Лаура вдруг замечает наручные часы Джоан.
— Это и есть так называемые кварцевые часы? — интересуется она.
Джоан дотрагивается пальцами до часов, и на темном циферблате вспыхивают цифры.
— Есть что-то страшное в этих часах. — Лаура сидит напротив Джоан, выпрямив спину и вся подобравшись, но руки красивым, мягким жестом опущены на колени. Глядя американке в глаза, Лаура холодно цедит: — Цифры проступают на них, как последнее предостережение. Это похоже на обратный счет. Разве нет? Всякий раз, как взглянешь на них, словно слышишь отсчет перед каким-либо катастрофическим событием: девять, восемь, семь, шесть…
Джоан, несколько напуганная, ждет перевода, поскольку в поведении и тоне Лауры чувствует некую угрозу. Пересказ на английский длится довольно долго.
— Ты наговорил ей больше моего, — с подозрительностью обрушивается на Амбруша Лаура. — Что ты ей сказал, Амбруш?
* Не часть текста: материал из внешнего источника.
(** * GAMA: typed tree genomes, their mutation, compilation and bookkeeping

    A shallow embedding of the search machinery of the [gama] package
    ([gama/ea/mutation.py], [gama/ea/automl_gp.py], [gama/ea/async_ea.py],
    [gama/utilities/observer.py]) together with the properties the
    natural-language specification states about it.

    Conventions of the embedding:
    - a genome (a DEAP [PrimitiveTree]) is a [list node] in prefix order;
    - Python objects that are mutated in place live in a store ([gmap] from
      object identities to contents), so aliasing is visible;
    - every call of [np.random.choice] consumes one draw of an explicit
      random source [rng];
    - raised exceptions are values of the [result] type. *)

From Stdlib Require Import ZArith QArith Lia Bool Ascii String OrderedTypeEx.
From stdpp Require Import base option list gmap strings pretty sorting.

Open Scope string_scope.
Open Scope list_scope.
Open Scope nat_scope.

(* ===================================================================== *)
(** ** Results of fallible Python code *)
(* ===================================================================== *)

Inductive exn : Type :=
  | ValueError (msg : string)
  | Exception (msg : string)
  | IndexError (msg : string)
  | AttributeError (msg : string)
  | KeyError (msg : string)
  | TimeoutException                (* stopit.utils.TimeoutException *)
  | KeyboardInterrupt.              (* a BaseException that is no Exception *)

(** [isinstance(e, Exception)]: what [except Exception] catches. *)
Definition is_Exception (e : exn) : bool :=
  match e with KeyboardInterrupt => false | _ => true end.

Inductive result (A : Type) : Type :=
  | Ok (a : A)          (* normal return *)
  | Raise (e : exn).    (* an exception leaves the function *)
Arguments Ok {A} a.
Arguments Raise {A} e.

#[global] Instance result_ret : MRet result := λ A a, Ok a.
#[global] Instance result_bind : MBind result := λ A B k r,
  match r with
  | Ok a => k a
  | Raise e => Raise e
  end.

(** The random source: the [k]-th draw of a run.  [choice] models
    [np.random.choice(xs)]: a uniformly drawn member of [xs], and a
    [ValueError] when [xs] is empty. *)
Definition rng := nat → nat.

Definition choice {A} (draw : nat) (xs : list A) : result A :=
  match xs !! (draw mod length xs) with
  | Some x => Ok x
  | None => Raise (ValueError "'a' cannot be empty unless no samples are taken")
  end.

Definition shift (k : nat) (r : rng) : rng := λ i, r (k + i).

(** [enumerate(xs)] *)
Fixpoint enumerate_from {A} (i : nat) (xs : list A) : list (nat * A) :=
  match xs with
  | [] => []
  | x :: xs' => (i, x) :: enumerate_from (S i) xs'
  end.
Definition enumerate {A} (xs : list A) : list (nat * A) := enumerate_from 0 xs.

(** [xs[start:]] for an integer [start] (a negative start counts from the
    end and is clipped at the front). *)
Definition slice_from {A} (start : Z) (xs : list A) : list A :=
  if (start <? 0)%Z then drop (Z.to_nat (Z.of_nat (length xs) + start)) xs
  else drop (Z.to_nat start) xs.

(* ===================================================================== *)
(** ** DEAP's typed nodes and primitive sets ([deap.gp]) *)
(* ===================================================================== *)

Module gp.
— Я в точности перевел все твои слова и еще кое-что добавил от себя. Ведь и впрямь забавна та опека, с какой обходятся с нами наши добрые старые хронометры. Я становлюсь оптимистом, когда вижу, какой большой сектор круга предстоит нам еще прожить на сегодняшний день. Да и ушедшие в прошлое часы и минуты не исчезают без следа, ведь для них на циферблате тоже оставлено место, а кроме того, утешает гарантия, что и завтра, и в дальнейшем стрелки будут извечно совершать все тот же круг — по крайней мере хоть это нам известно о будущем. А помимо того, наш старинный циферблат нагляднейшим образом показывает, сколь различна скорость течения времени. Большая, маленькая и секундная стрелки в некотором роде подтверждают истину: в жизни человека нет двух одинаковых отрезков времени. — Амбруш обводит компанию досадливым взором, почувствовав вдруг, что отошел от своего привычного, окрашенного иронией тона, и смущается, словно допустил непристойность. — Словом, я сказал Джоан, — сердито завершает он свой монолог, — что ее часы ведут себя честнее наших. Они не маскируют благими иллюзиями истинную, враждебную человеку природу времени.
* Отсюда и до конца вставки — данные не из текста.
(** X3: the filter tracks a raw value that is held.  Over non-decreasing
    ticks, when every sample reads [v] while the history holds the other
    value, the value handed out is the old one on the polls that come
    less than [transition_time] ticks after the recorded tick, and [v]
    from the first poll at or past that threshold on. *)
Theorem debounce_tracks_held_input (transition_time : Z) (v : bool)
    (h : ButtonHistory) (samples : list Sample) :
  0 <= tick h ->
  ticks_nondecreasing (tick h) samples = true ->
  Forall (fun s : Sample => fst s = v) samples ->
  state h = negb v ->
  debounce_run transition_time h samples =
    map (fun s : Sample =>
           if snd s - tick h <? transition_time then negb v else v)
      samples.
Proof.
  intros H0 Hmono Hheld Hstate.
  assert (Hgen : forall last : Z,
             tick h <= last ->
             ticks_nondecreasing last samples = true ->
             debounce_run transition_time h samples =
               map (fun s : Sample =>
                      if snd s - tick h <? transition_time then negb v else v)
                 samples).
  { clear Hmono. induction samples as [| [v' t] rest IH];
      intros last Hlast Hmono; [reflexivity |].
    apply Forall_cons in Hheld as [Hv Hrest]. simpl in Hv. subst v'.
    pose proof (ticks_nondecreasing_lower _ _ Hmono) as Hlower.
    apply Forall_cons in Hlower as [Ht Hlater]. simpl in Ht.
    simpl in Hmono.
    apply andb_true_iff in Hmono as [_ Hmono].
    cbn [debounce_run map snd]. unfold input_debounce.
    rewrite Hstate.
    replace (Bool.eqb v (negb v)) with false by (by destruct v).
    rewrite uint64_sub_exact by lia.
    destruct (t - tick h <? transition_time) eqn:Hd; cbn [fst snd].
    - f_equal. apply (IH Hrest t); [lia | exact Hmono].
    - f_equal.
      rewrite (debounce_run_steady transition_time v rest
                 {| state := v; tick := t |} eq_refl Hrest).
      apply map_ext_in. intros s Hs.
      apply Z.ltb_ge in Hd.
      pose proof (ticks_nondecreasing_lower _ _ Hmono) as Hlow.
      rewrite List.Forall_forall in Hlow. specialize (Hlow s Hs).
      simpl in Hlow.
      replace (snd s - tick h <? transition_time) with false;
        [reflexivity |].
      symmetry. apply Z.ltb_ge. lia. }
  apply (Hgen (tick h)); [lia | exact Hmono].
Qed.

Lemma debounce_tracks_held_input_witness :
  debounce_run 5 noisy_history held_samples
    = [false; false; true; true; true].
Proof.
  rewrite (debounce_tracks_held_input 5 true noisy_history held_samples).
  - reflexivity.
  - simpl. lia.
  - reflexivity.
  - unfold held_samples. repeat constructor.
  - reflexivity.
Defined.

(** ** Stick synthesizer, continued *)

(** X4: on the sign pairs the compass mapping loses nothing: two pairs
    with the same compass state are the same pair. *)
Theorem stick_state_from_x_y_injective (h v h' v' : Z) :
  -1 <= h <= 1 -> -1 <= v <= 1 -> -1 <= h' <= 1 -> -1 <= v' <= 1 ->
  stick_state_from_x_y h v = stick_state_from_x_y h' v' ->
  h = h' /\ v = v'.
Proof.
  intros Hh Hv Hh' Hv'.
  assert (Eh : h = -1 \/ h = 0 \/ h = 1) by lia.
  assert (Ev : v = -1 \/ v = 0 \/ v = 1) by lia.
  assert (Eh' : h' = -1 \/ h' = 0 \/ h' = 1) by lia.
  assert (Ev' : v' = -1 \/ v' = 0 \/ v' = 1) by lia.
  destruct Eh as [-> | [-> | ->]], Ev as [-> | [-> | ->]],
           Eh' as [-> | [-> | ->]], Ev' as [-> | [-> | ->]];
    vm_compute; intros Heq; first [discriminate Heq | by split].
Qed.

Lemma stick_state_from_x_y_injective_witness :
  1 = 1 /\ -1 = -1.
Proof.
  apply (stick_state_from_x_y_injective 1 (-1) 1 (-1));
    [lia | lia | lia | lia | reflexivity].
Defined.

(** X5: the compass state is Neutral exactly off the eight direction
    pairs: at rest, or when a coordinate is not a sign at all. *)
Theorem stick_state_from_x_y_neutral (horizontal vertical : Z) :
  stick_state_from_x_y horizontal vertical = StickState.Neutral <->
  (horizontal = 0 /\ vertical = 0) \/
  horizontal < -1 \/ 1 < horizontal \/ vertical < -1 \/ 1 < vertical.
Proof.
  unfold stick_state_from_x_y.
  destruct (Z.eqb_spec vertical (-1)), (Z.eqb_spec vertical 0),
           (Z.eqb_spec vertical 1), (Z.eqb_spec horizontal (-1)),
           (Z.eqb_spec horizontal 0), (Z.eqb_spec horizontal 1);
    cbn [andb]; split; intros H; try discriminate H; try lia;
    try reflexivity.
Qed.

(** X6: [stick_scale] saturates.  Its result is a byte, it is the centre
    0x80 for the sign 0 only, and it never decreases when the sign
    grows. *)
Theorem stick_scale_saturates (a b : Z) :
  0x00 <= stick_scale a <= 0xFF /\
  (stick_scale a = 0x80 <-> a = 0) /\
  (a <= b -> stick_scale a <= stick_scale b).
Proof.
  unfold stick_scale.
  destruct (Z.ltb_spec a 0), (Z.eqb_spec a 0),
           (Z.ltb_spec b 0), (Z.eqb_spec b 0); lia.
Qed.

Lemma stick_scale_saturates_witness :
  stick_scale (-7) <= stick_scale 3.
Proof.
  apply (proj2 (proj2 (stick_scale_saturates (-7) 3))). lia.
Defined.

(** ** Pipeline, continued *)

Lemma input_parse_debounced_history {TouchpadData : Type}
    (PL_GPIOS : list (Z * Line.t)) (transition_time : Z)
    (lock display : bool) (g : Globals TouchpadData)
    (in_ : RawInputState) (k_uptime_ticks : Z) :
  button_history
    (snd (input_parse_debounced PL_GPIOS transition_time lock display
            g in_ k_uptime_ticks))
  = snd (input_debounce_all PL_GPIOS transition_time
           (to_uint64 k_uptime_ticks) in_ (button_history g)).
Proof. unfold input_parse_debounced. by destruct lock. Qed.

(** X7: the output is wholly at rest exactly when both axes of the
    debounced snapshot are balanced, whatever the mode: the pad is
    Neutral and both sticks are at (0x80, 0x80) if and only if up equals
    down and left equals right. *)
Theorem input_parse_rest_iff_balanced {TouchpadData : Type}
    (PL_GPIOS : list (Z * Line.t)) (transition_time : Z)
    (PL_GPIO_OUTPUT_MODES : list (Z * OutputMode.t))
    (PL_GPIO_MODE_LOCK_AVAILABLE CONFIG_PASSINGLINK_DISPLAY : bool)
    (g : Globals TouchpadData) (in_ : RawInputState)
    (k_uptime_ticks : Z) :
  let r := input_parse PL_GPIOS transition_time PL_GPIO_OUTPUT_MODES
             PL_GPIO_MODE_LOCK_AVAILABLE CONFIG_PASSINGLINK_DISPLAY
             g in_ k_uptime_ticks in
  let out := fst (fst r) in
  let in' := snd (fst r) in
  (InputState.dpad out = StickState.Neutral /\
   InputState.left_stick_x out = 0x80 /\
   InputState.left_stick_y out = 0x80 /\
   InputState.right_stick_x out = 0x80 /\
   InputState.right_stick_y out = 0x80) <->
  (PerLine.stick_up in' = PerLine.stick_down in' /\
   PerLine.stick_left in' = PerLine.stick_right in').
Proof.
  intros r out in'. subst r out in'. unfold input_parse.
  cbn [fst snd InputState.dpad InputState.left_stick_x
       InputState.left_stick_y InputState.right_stick_x
       InputState.right_stick_y].
  generalize (fst (input_parse_debounced PL_GPIOS transition_time
                     PL_GPIO_MODE_LOCK_AVAILABLE CONFIG_PASSINGLINK_DISPLAY
                     g in_ k_uptime_ticks)).
  intros in'. unfold stick_horizontal_of, stick_vertical_of.
  destruct (input_parse_output_mode PL_GPIO_OUTPUT_MODES in'),
           (PerLine.stick_up in'), (PerLine.stick_down in'),
           (PerLine.stick_left in'), (PerLine.stick_right in');
    vm_compute; split; intros H;
    repeat match goal with
           | H : _ /\ _ |- _ => destruct H
           end;
    first [discriminate | by repeat split].
Qed.

Lemma input_debounce_fst_state (transition_time : Z) (v : bool)
    (h : ButtonHistory) (t : Z) :
  fst (input_debounce transition_time v h t)
    = state (snd (input_debounce transition_time v h t)) /\
  (snd (input_debounce transition_time v h t) = h \/
   snd (input_debounce transition_time v h t)
     = {| state := v; tick := t |}).
Proof.
  unfold input_debounce.
  destruct (Bool.eqb v (state h)) eqn:E.
  - cbn [fst snd]. split; [by apply Bool.eqb_prop | by left].
  - destruct (uint64_sub t (tick h) <? transition_time); cbn [fst snd state].
    + split; [by apply eqb_false_negb | by left].
    + split; [reflexivity | by right].
Qed.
— Ну и пусть, терпеть не могу эти новомодные часы. Я совсем не против, чтобы меня утешали, и не буду в претензии, даже если меня при этом обманут, — закрывает тему Лаура, тем более что ужин уже на столе.
Карой как бы мимоходом спрашивает Лауру:
— Ты хоть знаешь, что ты ешь?
— Нечто рыбное…
— А точнее?
— Неужели это кальмар?! — восклицает Лаура и добавляет с притворным ужасом: — Бедная моя мама, если бы она знала, что ее привередливая дочка не побрезговала моллюском!
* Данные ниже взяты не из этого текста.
Lemma logError_configuration m w : configuration (logError m w) = configuration w.
Proof. unfold logError. by destruct (truthy _). Qed.

(** What [matchProperties] does with one property when no call throws. *)
Definition applied (props : gmap string jsval) (w : world) (property : string) : world :=
  if owns props property
  then setProperty property (get props property)
         (logInfo (MsgSetting property (get props property)) w)
  else w.

Lemma owns_empty p : owns ∅ p = false.
Proof. unfold owns. rewrite lookup_empty. apply bool_decide_eq_false_2, is_Some_None. Qed.

Lemma owns_Some o p v : o !! p = Some v → owns o p = true.
Proof. intros H. unfold owns. apply bool_decide_eq_true_2. by exists v. Qed.

Lemma owns_None o p : o !! p = None → owns o p = false.
Proof. intros H. unfold owns. rewrite H. apply bool_decide_eq_false_2, is_Some_None. Qed.

Lemma applied_lookup props w property p :
  configuration (applied props w property) !! p =
  if bool_decide (p = property) && owns props p
  then props !! p else configuration w !! p.
Proof.
  unfold applied, owns, get.
  destruct (decide (p = property)) as [->|Hne].
  - rewrite (bool_decide_eq_true_2 (property = property)) by done. simpl.
    destruct (props !! property) as [v|] eqn:Hp; simpl.
    + by rewrite lookup_insert_eq.
    + done.
  - rewrite (bool_decide_eq_false_2 (p = property)) by done. simpl.
    destruct (bool_decide (is_Some (props !! property))); [|done].
    simpl. rewrite lookup_insert_ne by done. by rewrite logInfo_configuration.
Qed.

Lemma applied_fold_lookup props ps w p :
  configuration (foldl (applied props) w ps) !! p =
  if bool_decide (p ∈ ps) && owns props p
  then props !! p else configuration w !! p.
Proof.
  revert w. induction ps as [|q ps IH]; intros w; [done|].
  cbn [foldl]. rewrite IH, applied_lookup.
  destruct (owns props p); rewrite ?andb_true_r, ?andb_false_r; [|done].
  destruct (decide (p ∈ ps)) as [Hin|Hnin].
  - rewrite (bool_decide_eq_true_2 (p ∈ ps)) by done.
    rewrite (bool_decide_eq_true_2 (p ∈ q :: ps)); [done|].
    by apply list_elem_of_further.
  - rewrite (bool_decide_eq_false_2 (p ∈ ps)) by done.
    destruct (decide (p = q)) as [->|Hne].
    + rewrite (bool_decide_eq_true_2 (q = q)) by done.
      rewrite (bool_decide_eq_true_2 (q ∈ q :: ps)); [done|].
      apply list_elem_of_here.
    + rewrite (bool_decide_eq_false_2 (p = q)) by done.
      rewrite (bool_decide_eq_false_2 (p ∈ q :: ps)); [done|].
      intros [?|?]%elem_of_cons; done.
Qed.

(** The loop of [matchProperties] throws at its first turn, before anything
    is set or printed, when the object owns a property named hasOwnProperty;
    otherwise it runs to its end. *)
Lemma forEachProperty_spec props ps w :
  forEachProperty props ps w =
  if owns props "hasOwnProperty"
  then match ps with [] => Returns w | _ => Throws w end
  else Returns (foldl (applied props) w ps).
Proof.
  destruct (owns props "hasOwnProperty") eqn:Hs.
  - destruct ps as [|q ps]; [done|]. cbn [forEachProperty].
    unfold matchProperty, hasOwnProperty. by rewrite Hs.
  - revert w. induction ps as [|q ps IH]; intros w; [done|].
    cbn [forEachProperty foldl]. unfold matchProperty, hasOwnProperty. rewrite Hs.
    unfold applied. destruct (owns props q); apply IH.
Qed.

Lemma matchProperties_spec props w :
  matchProperties props w =
  if owns props "hasOwnProperty" then Throws w
  else Returns (foldl (applied props) w configurableProperties).
Proof. unfold matchProperties. by rewrite forEachProperty_spec. Qed.

Lemma getCommandLineArguments_lookup args w p :
  configuration (getCommandLineArguments args w) !! p =
  if bool_decide (p = "isLoggingError") then Some (VBool true)
  else if bool_decide (p = "isLoggingInfo") then Some (get args "verbose")
  else if bool_decide (p = "optimizeImages") then Some (get args "optimizeImages")
  else configuration w !! p.
Proof.
  unfold getCommandLineArguments, setProperty. cbn [configuration].
  rewrite !lookup_insert. repeat case_decide; repeat case_bool_decide; congruence.
Qed.


(** Whether the chain of [updateConfiguration] reaches [resolve]: a
    configuration path is given, the file does not hold [null], and neither
    the object in the file nor the command line owns a property named
    hasOwnProperty. *)
Definition resolves (cliArgs : gmap string jsval) (file : configFile) : bool :=
  not_nullish (get cliArgs "config") && negb (holdsNull file)
  && negb (owns (fileValues file) "hasOwnProperty")
  && negb (owns cliArgs "hasOwnProperty").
Амбруш хотел налить Джоан вина, но девушка решительно отказалась.
— Она убежденная трезвенница, что ли? — свысока вопрошает Лаура.
— Нет, просто ей нечем ответить на нашу любезность, — излагает Амбруш довод американки.
— Скажи ей, Амбруш, чтобы не валяла дурака, — включается в разговор Карой. — У нас и в мыслях нет рассчитывать на какие-либо ответные акции.
— Попробую убедить ее по-другому. Скажу ей, что у нас, диких народов, считается смертельной обидой — со всеми вытекающими отсюда последствиями, — если кто-то отказывается выпить с нами стаканчик вина.